A brief overview of commonly used cost classifications (definitions) is presented in this section.
2.5.1 Classifications of costs
Four common classifications of costs are: real vs. transfer; tangible vs. intangible; out of pocket vs. opportunity; and short-run vs. long-run. Access Economics (2004) and Laing and Bobic (2002) provide useful discussions of some of these classifications.
Real vs. transfer: Real costs diminish or prevent the growth of the overall production or consumption capacities of the economy. For example, a real cost is incurred if a victim of spousal violence is no longer able to work and exits the labour force, thus removing production capacity from the economy. Transfer costs are simply financial transfers from one economic agent to another that do not actually constrain economic growth. An example of a transfer cost would be the legal fees for a divorce caused by spousal violence that are paid from the victim to the lawyer, but neither has reduced their production capabilities because of the transfer.
Tangible vs. intangible: Tangible costs are actual expenditures that would not have occurred in the absence of spousal violence. For example, court costs for cases of spousal violence are tangible costs. Intangible costs are abstract and do not have a market price. Though they cannot be detected or precisely measured, they are negative realities that are caused by the spousal violence. The primary intangible costs are the pain and suffering of victims and the loss of life.
Out of pocket vs. opportunity: There are many parallels between tangible vs. intangible costs and out of pocket vs. opportunity costs. Out-of-pocket costs are direct, immediate expenditures that are easily measured because they have a price. In the case of spousal violence, out of pocket costs include everything from police costs (an out-of-pocket cost to the state) to medical costs for the victim (a combination of state and personal out-of-pocket costs) to funeral services (an out-of-pocket cost to the family of the victim). Opportunity costs are the costs of any good, service, or activity measured in terms of the value of the next best alternative forgone. For example, if a victim spends several hours with police on an investigation, that victim suffers from a lost opportunity to earn money or to enjoy leisure activities during these hours. In this particular case, even this off-work time is covered by the employer (such as leave with pay) – no actual wages were lost, the lost opportunity, valued at forgone hourly wages, would still be one measure of the opportunity costs of spending with justice system.

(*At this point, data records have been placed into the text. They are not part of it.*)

Lemma close_settled kind e a o : settled a → accounted o (close_attempt kind e a).
Proof.
  unfold close_attempt. intros [[Hs Hu]|(H1 & H2 & H3)].
  - rewrite bool_decide_true by done. split; cbn; [by destruct kind|congruence].
  - rewrite bool_decide_false by done. split; [done|]. intros. left. auto.
Qed.

(** The outcome, from how the attempts ended. *)
Lemma respond_cases client request w o :
  respond value_text client request w = o →
  ∃ s ended, call_ended (InferenceLimits.max_attempts (limits client)) s ended ∧
    (CallOutcome.response o = None ↔ Decoder.terminal (CallState.decoding s).1 = None) ∧
    (∀ r, CallOutcome.response o = Some r → ∃ r0, Decoder.terminal (CallState.decoding s).1 = Some r0 ∧
       r = r0 <| ProviderResponse.usage := (ProviderResponse.usage r0) <| ModelUsage.cost_usd := CallOutcome.cost_usd o |> |>) ∧
    match ended with
    | Answered (Ok _) => CallOutcome.failure o = None ∧ CallOutcome.attempts o = CallState.attempts s
    | _ => ∃ f, CallOutcome.failure o = Some f ∧
             CallOutcome.attempts o = update_last (close_attempt (Failure.kind f) (final_elapsed w)) (CallState.attempts s)
    end.
Proof.
  unfold respond. destruct (run value_text client request (attempt_world w) CallState.default) as [s ended] eqn:Hr.
  apply run_ended in Hr. intros <-. exists s, ended. split; [done|]. cbn. split_and!.
  - by destruct (Decoder.terminal _).
  - intros r. destruct (Decoder.terminal _) as [r0|]; cbn; [|done]. intros [= <-]. eauto.
  - destruct ended as [[u|kind]|]; cbn; eauto.
Qed.

(** A response belongs to a decoding that was certified, and to a last attempt that was
    sent. *)
Lemma response_certified maximum s ended r :
  call_ended maximum s ended → Decoder.terminal (CallState.decoding s).1 = Some r →
  certified (CallState.decoding s).1 r.
Proof.
  intros [_ _ He] Hr. destruct ended as [[u|e]|]; [destruct He as (_ & Hok & _)|destruct He as [_ [Hno|[_ Hok]]]..];
    by apply (dk_terminal _ Hok) || (rewrite Hno in Hr; done).
Qed.

(** C31: A model is asked once: the attempts of a call are numbered without gaps up to the
    limit, all of them but the last were refused before any output, with 401 or 429 and
    without cost; a response that is handed over validates; and a call without failure
    has one, received by its last attempt. *)
Theorem generation_attempted_once client request w :
  let o := respond value_text client request w in
  (∃ n, number <$> CallOutcome.attempts o = N.of_nat <$> seq 1 n ∧ (N.of_nat n ≤ InferenceLimits.max_attempts (limits client))%N) ∧
  (∃ earlier rest, CallOutcome.attempts o = earlier ++ rest ∧ Forall spent earlier ∧ length rest ≤ 1) ∧
  (∀ r, CallOutcome.response o = Some r → validate_recorded r = Ok tt) ∧
  (CallOutcome.failure o = None → ∃ r earlier a, CallOutcome.response o = Some r ∧
     CallOutcome.attempts o = earlier ++ [a] ∧ status a = AttemptStatus.ResponseReceived).
Proof.
  intros o. destruct (respond_cases client request w o eq_refl) as (s & ended & Hc & Hnone & Hr & He).
  destruct (Hc) as [[n [Hn Hm]] [earlier [rest (Hl & Hs & Hlen)]] Hend].
  assert (Hclosed : CallOutcome.attempts o = CallState.attempts s ∨
    ∃ kind e, CallOutcome.attempts o = update_last (close_attempt kind e) (CallState.attempts s)).
  { destruct ended as [[u|e]|]; [left; apply He|destruct He as (f & _ & ?); right; eauto..]. }
  split_and!.
  - exists n. split; [|done]. destruct Hclosed as [->|(kind & e & ->)]; [done|]. rewrite <-Hn.
    destruct (CallState.attempts s) as [|a l _] using rev_ind; [done|]. by rewrite update_last_snoc, !fmap_app; cbn; rewrite close_number.
  - destruct Hclosed as [->|(kind & e & ->)]; [eauto|]. rewrite Hl. destruct rest as [|a [|]]; [| |cbn in Hlen; lia].
    + exists earlier, []. rewrite app_nil_r. destruct earlier as [|a l _] using rev_ind; [done|].
      rewrite update_last_snoc. apply Forall_app in Hs as Hsp. destruct Hsp as [_ Ha%Forall_inv].
      by rewrite close_spent.
    + rewrite update_last_snoc. by eexists earlier, [_].
  - intros r (r0 & Hr0 & ->)%Hr. apply (response_certified _ _ _ _ Hc) in Hr0 as [Hv _ _ _]. done.
  - intros Hf. destruct ended as [[u|e]|]; [|destruct He as (? & ? & _); congruence..].
    destruct He as [_ Ha]. destruct Hend as ((l & a & Hl2 & _ & Hst & _) & _ & r & Hterm).
    destruct (CallOutcome.response o) as [r'|]; [|by rewrite (proj1 Hnone eq_refl) in Hterm].
    exists r', l, a. by rewrite Ha.
Qed.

Short-run vs. long-run: Making the distinction between short-run and long-run costs is difficult because every individual situation is unique. Short-run costs are those immediate impacts that will likely eventually disappear, while long-run costs may only be incurred after the violence and are continually incurred over a long period of time. The difficulty is that costs considered as short-run, such as medical costs for a physical injury, may never stop incurring, while those impacts considered as long-run, such as mental health issues, may end relatively soon.
Every type of cost mentioned above is represented in this report, and there is great overlap among these classifications. However, this report does not explicitly categorize costs in any of these four ways, but instead separates costs in an original and unique way: justice system costs, victim costs, and third-party costs. This categorization allows for an examination of the effects that spousal violence has on different parties. As noted earlier, there is also a brief presentation of the costs categorized by who actually pays (the state, private sector, or individuals) at the end of this report.